• Your instructions:
Search the listing below for the string "empty" and copy every line where it occurs.

** Opening Listed entries block **

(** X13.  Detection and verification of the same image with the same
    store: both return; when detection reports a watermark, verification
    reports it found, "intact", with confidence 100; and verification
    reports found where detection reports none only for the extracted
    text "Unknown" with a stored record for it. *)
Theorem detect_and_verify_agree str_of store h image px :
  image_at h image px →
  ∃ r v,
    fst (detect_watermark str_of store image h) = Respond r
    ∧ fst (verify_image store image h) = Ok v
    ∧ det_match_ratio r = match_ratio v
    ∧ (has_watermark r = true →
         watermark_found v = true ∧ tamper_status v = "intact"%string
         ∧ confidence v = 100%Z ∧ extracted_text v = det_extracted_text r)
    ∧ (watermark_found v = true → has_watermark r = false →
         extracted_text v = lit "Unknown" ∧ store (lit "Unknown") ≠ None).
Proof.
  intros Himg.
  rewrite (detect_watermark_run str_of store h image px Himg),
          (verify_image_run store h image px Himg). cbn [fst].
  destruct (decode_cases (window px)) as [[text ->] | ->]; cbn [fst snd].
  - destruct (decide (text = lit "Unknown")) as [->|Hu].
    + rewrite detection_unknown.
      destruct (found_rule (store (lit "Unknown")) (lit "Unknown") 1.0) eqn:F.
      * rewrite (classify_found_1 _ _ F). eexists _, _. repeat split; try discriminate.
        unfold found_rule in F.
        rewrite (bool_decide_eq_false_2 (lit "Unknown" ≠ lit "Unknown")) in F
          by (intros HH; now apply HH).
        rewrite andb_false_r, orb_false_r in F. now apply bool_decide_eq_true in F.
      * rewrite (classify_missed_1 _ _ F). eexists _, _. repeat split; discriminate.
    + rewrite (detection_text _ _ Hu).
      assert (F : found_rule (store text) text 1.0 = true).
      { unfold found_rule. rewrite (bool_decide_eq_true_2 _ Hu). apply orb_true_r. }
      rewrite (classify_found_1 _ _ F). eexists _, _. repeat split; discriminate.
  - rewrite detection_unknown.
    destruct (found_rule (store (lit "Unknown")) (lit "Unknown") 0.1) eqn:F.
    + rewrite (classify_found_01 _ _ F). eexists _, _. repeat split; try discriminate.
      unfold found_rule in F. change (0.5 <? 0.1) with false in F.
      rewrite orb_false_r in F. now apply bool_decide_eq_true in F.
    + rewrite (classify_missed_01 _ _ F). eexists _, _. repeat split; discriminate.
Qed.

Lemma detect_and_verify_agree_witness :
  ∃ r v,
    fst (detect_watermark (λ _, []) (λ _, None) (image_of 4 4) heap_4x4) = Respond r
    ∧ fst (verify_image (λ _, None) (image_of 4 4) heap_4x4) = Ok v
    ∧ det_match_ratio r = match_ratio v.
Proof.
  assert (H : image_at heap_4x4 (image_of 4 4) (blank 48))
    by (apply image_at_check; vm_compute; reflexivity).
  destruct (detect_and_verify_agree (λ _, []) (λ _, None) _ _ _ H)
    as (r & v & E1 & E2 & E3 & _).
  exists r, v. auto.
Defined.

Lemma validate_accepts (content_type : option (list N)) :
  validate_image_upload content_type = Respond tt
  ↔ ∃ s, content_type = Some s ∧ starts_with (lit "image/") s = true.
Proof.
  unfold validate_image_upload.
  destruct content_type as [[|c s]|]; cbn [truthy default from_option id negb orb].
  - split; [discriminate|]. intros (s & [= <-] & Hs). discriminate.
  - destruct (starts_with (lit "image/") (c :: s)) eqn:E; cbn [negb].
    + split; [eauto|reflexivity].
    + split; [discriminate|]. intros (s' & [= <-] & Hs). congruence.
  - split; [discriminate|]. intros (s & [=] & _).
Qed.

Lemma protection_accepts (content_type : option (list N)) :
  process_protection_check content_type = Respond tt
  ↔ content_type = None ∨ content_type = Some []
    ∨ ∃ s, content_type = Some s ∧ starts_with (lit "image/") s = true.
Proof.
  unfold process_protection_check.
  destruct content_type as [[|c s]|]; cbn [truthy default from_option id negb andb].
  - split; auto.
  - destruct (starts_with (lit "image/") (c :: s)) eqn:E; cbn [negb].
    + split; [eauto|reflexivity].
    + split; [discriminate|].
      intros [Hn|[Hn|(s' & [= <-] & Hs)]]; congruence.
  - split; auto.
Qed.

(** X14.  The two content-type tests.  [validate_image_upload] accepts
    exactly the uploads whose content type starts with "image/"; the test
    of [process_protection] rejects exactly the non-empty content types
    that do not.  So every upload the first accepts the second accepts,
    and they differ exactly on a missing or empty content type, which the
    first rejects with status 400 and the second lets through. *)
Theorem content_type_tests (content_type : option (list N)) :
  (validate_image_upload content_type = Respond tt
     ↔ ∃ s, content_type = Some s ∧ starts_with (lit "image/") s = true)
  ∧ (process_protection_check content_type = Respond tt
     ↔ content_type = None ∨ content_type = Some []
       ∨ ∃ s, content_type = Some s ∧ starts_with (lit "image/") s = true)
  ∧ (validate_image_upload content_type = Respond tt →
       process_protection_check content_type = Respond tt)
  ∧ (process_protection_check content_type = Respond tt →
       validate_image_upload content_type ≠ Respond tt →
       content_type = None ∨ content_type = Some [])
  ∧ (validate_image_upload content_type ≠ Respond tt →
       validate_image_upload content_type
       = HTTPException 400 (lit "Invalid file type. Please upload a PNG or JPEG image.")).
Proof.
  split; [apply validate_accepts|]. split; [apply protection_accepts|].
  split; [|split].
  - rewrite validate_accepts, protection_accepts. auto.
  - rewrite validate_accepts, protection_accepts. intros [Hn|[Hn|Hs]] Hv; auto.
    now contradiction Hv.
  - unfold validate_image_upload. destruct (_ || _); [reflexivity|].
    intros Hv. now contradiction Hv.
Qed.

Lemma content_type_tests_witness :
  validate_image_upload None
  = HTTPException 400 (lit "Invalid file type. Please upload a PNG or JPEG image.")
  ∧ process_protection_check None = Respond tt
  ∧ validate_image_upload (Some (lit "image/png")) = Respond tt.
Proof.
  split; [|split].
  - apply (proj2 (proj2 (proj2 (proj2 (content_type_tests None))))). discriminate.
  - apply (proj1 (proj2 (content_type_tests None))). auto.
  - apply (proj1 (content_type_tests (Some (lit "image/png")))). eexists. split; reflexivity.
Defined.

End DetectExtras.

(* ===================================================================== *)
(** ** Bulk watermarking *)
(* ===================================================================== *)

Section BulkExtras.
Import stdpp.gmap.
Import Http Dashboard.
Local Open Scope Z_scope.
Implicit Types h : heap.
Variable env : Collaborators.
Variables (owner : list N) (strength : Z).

** Closing Listed entries block **

• The completed task:
    of [process_protection] rejects exactly the non-empty content types
    and they differ exactly on a missing or empty content type, which the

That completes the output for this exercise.